Former political coalition in Argentina

The Broad Progressive Front (Frente Amplio Progresista, FAP) was a centre-left coalition in Argentina, created in 2011, integrated of progressive and social democratic political parties focusing on an advanced and transparent welfare state. In 2013, it was replaced by UNEN, which in turn was replaced by the Progresistas in 2015.

== History ==

=== Creation ===
The FAP emerged on Saturday June 11, 2011, after the V Extraordinary National Congress of the Socialist Party. Until that moment, the PS had not yet defined its policy of alliances at the national level, having tried to achieve a Progressive Front that would integrate the center-left forces at the national level since the end of 2009.

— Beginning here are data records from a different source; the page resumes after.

Lemma serveLoop_transport (R : relation tr_state) fuel tries wall config c m g st e c' m' g' st' :
  (∀ st, R st st) → Transitive R →
  (∀ n d st r st', tr_readExact n d st = (r, st') → R st st') →
  (∀ bs d st s st', tr_writeAll bs d st = (s, st') → R st st') →
  (∀ st, R st (tr_close st)) →
  serveLoop fuel tries wall config c m g st = Done (e, c', m', g', st') → R st st'.
Proof.
  intros Hr Ht Hre Hw Hc. revert c m g st. induction fuel as [|fuel IH]; intros c m g st; [done|]. cbn.
  destruct (closed c); [intros [= <- <- <- <- <-]; auto|].
  destruct (Service.readFrame st _) as [r st1] eqn:Er. apply (readFrame_transport R) in Er; [|done..].
  destruct r as [frame|err]; [|by intros [= <- <- <- <- <-]].
  intros ([[[res c1] m1] g1] & _ & H)%exec_bind_Done.
  destruct (respond config res st1) as [o st2] eqn:Ep. apply (respond_transport R) in Ep; [|done..].
  assert (R st st2) by (by etrans). destruct o as [err|]; [|etrans; [done|by eapply IH]].
  destruct err; injection H as <- <- <- <- <-; try done. by etrans.
Qed.

(** Serving a client leaves no trace in the session table: whatever the
    client sends, and however the connection ends (close, error, timeout,
    failed write), the table is afterwards what it was before. *)
Theorem serve_restores_sessions fuel tries wall svc m g client peer e m' g' client' :
  serve fuel tries wall svc m g client peer = Done (e, m', g', client') → m' = m.
Proof. apply serve_keeps_sessions. Qed.

Lemma runLoop_spec fuel tries wall svc events m g served e m' g' served' :
  runLoop fuel tries wall svc events m g served = Done (e, m', g', served') →
  m' = m
  ∧ (Forall (fun p => peerAllowed (sv_config svc) p = true) served →
     Forall (fun p => peerAllowed (sv_config svc) p = true) served')
  ∧ (e = ServiceError.None ∨ e = ServiceError.Transport).
Proof.
  revert m g served. induction events as [|[stop out] events IH]; intros m g served; [done|]. cbn.
  destruct stop; [intros [= <- <- <- <-]; auto|].
  destruct out as [status st2|client [peer|]]; [| |by apply IH].
  - case_bool_decide; [by apply IH|]. destruct st2; intros [= <- <- <- <-]; auto.
  - destruct (peerAllowed (sv_config svc) peer) eqn:Ep; [|by apply IH]. cbn.
    intros ([[[e1 m1] g1] st1] & ->%serve_keeps_sessions & H)%exec_bind_Done.
    destruct (IH _ _ _ H) as (-> & Hf & He). split_and!; try done. intros Hs. apply Hf.
    apply Forall_app. by split; [|apply Forall_singleton].
Qed.

(** [run] serves only peers whose user or group is allowed by the
    configuration, and between clients the session table is as at the start;
    it ends without an error, or because listening or accepting failed. *)
Theorem run_serves_allowed fuel tries wall svc listening events g e m' g' served :
  run fuel tries wall svc listening events g = Done (e, m', g', served) →
  m' = sv_sessions svc
  ∧ Forall (fun p => wrap 32 (pc_uid p) ∈ sc_allowed_uids (sv_config svc)
                     ∨ wrap 32 (pc_gid p) ∈ sc_allowed_gids (sv_config svc)) served
  ∧ (e = ServiceError.None ∨ e = ServiceError.Listen ∨ e = ServiceError.Transport).
Proof.
  unfold run. destruct (negb (status_ok listening)); [intros [= <- <- <- <-]; auto|].
  intros (-> & Hf & He)%runLoop_spec. split_and!; [done| |tauto].
  eapply Forall_impl; [by apply Hf, Forall_nil|]. cbn. intros p Hp.
  unfold peerAllowed in Hp. apply orb_true_iff in Hp as [Hp|Hp]; [left|right];
    apply existsb_exists in Hp as (x & Hx & ->%Z.eqb_eq); by apply list_elem_of_In.
Qed.

(** ** Termination *)

(** [budget] counts the bytes the client will still send: reading takes them
    away, writing does not add any. *)
Definition byte_budget (budget : tr_state → nat) : Prop :=
  (∀ n d st bs st', tr_readExact n d st = (Ok bs, st') →
                    (budget st' + Z.to_nat n <= budget st)%nat)
  ∧ (∀ bs d st s st', tr_writeAll bs d st = (s, st') → (budget st' <= budget st)%nat).

Lemma readFrame_budget budget st d f st' :
  byte_budget budget → Service.readFrame st d = (Ok f, st') → (budget st' < budget st)%nat.
Proof.
  intros [Hr _]. unfold Service.readFrame.
  destruct (tr_readExact kFrameHeaderSize d st) as [[hb|] st1] eqn:E1; [|done]. apply Hr in E1.
  destruct (decodeHeader _ _) as [h|]; [|done].
  destruct (tr_readExact _ d st1) as [[pl|] st2] eqn:E2; [|done]. apply Hr in E2.
  intros [= _ <-]. change (Z.to_nat kFrameHeaderSize) with 20%nat in E1. lia.
Qed.

Lemma respond_budget budget config r st e st' :
  byte_budget budget → respond config r st = (e, st') → (budget st' <= budget st)%nat.
Proof.
  intros [_ Hw]. unfold respond. destruct (cx_response r); [|by intros [= _ <-]].
  destruct (tr_writeAll _ _ st) as [s st1] eqn:E. apply Hw in E.
  destruct (negb _); intros [= _ <-]; done.
Qed.

Lemma bind_returns {A B} (m : exec A) (f : A → exec B) :
  m ≠ Running → (∀ a, m = Done a → f a ≠ Running) → m ≫= f ≠ Running.
Proof. destruct m; cbn; auto. Qed.

Ltac returns :=
  repeat first
    [ done
    | apply bind_returns; [|intros ? _]
    | match goal with |- context [deref ?p] => destruct p; cbn end
    | split_match ].

Lemma decoders_return bs :
  decodeClientHello bs ≠ Running ∧ decodeClientFinished bs ≠ Running
  ∧ decodeAuthorize bs ≠ Running ∧ decodeHeartbeat bs ≠ Running ∧ decodeCloseSession bs ≠ Running.
Proof.
  unfold decodeClientHello, decodeClientFinished, decodeAuthorize, decodeHeartbeat,
    decodeCloseSession. split_and!; returns.
Qed.

Lemma handshake_returns h msg frame g :
  handleClientHello h msg g ≠ Running ∧ handleClientFinished h frame ≠ Running.
Proof.
  split.
  - unfold handleClientHello. destruct (negb _); [done|].
    apply bind_returns; [by apply decoders_return|]. intros a _. returns.
  - unfold handleClientFinished. destruct (hs_state h), (hs_reader h); try done.
    destruct (RecordReader_open _ _) as [[p|] r']; [|done].
    apply bind_returns; [by apply decoders_return|]. intros a _. returns.
Qed.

The tension in which the PS found itself had two fronts: on the one hand, its relationship with the UCR, with which it formed the Progressive, Civic and Social Front in Santa Fe (a coalition that had led Binner to govern the province). and on the other hand, different center-left forces headed by the South Project Movement, which wanted to move away from the Argentine bipartisanship towards a third alternative position. This tension increases with the running of 2011, as both sides pressured the PS for a definition.

=== 2011 general elections ===
The primary elections of August 14, 2011 were the electoral debut of the Frente Amplio Progresista with the presidential candidacy of Hermes Binner. Just a few weeks after its founding, this Front reached 2,125,000 votes throughout the country, that is, around 10.30% of the votes, ranking fourth and only 1.9% behind second.

However, the high positive image of Hermes Binner - and the progressive increase in his knowledge - are indicators that his electorate can continue to grow, consolidating itself as the main force of the opposition.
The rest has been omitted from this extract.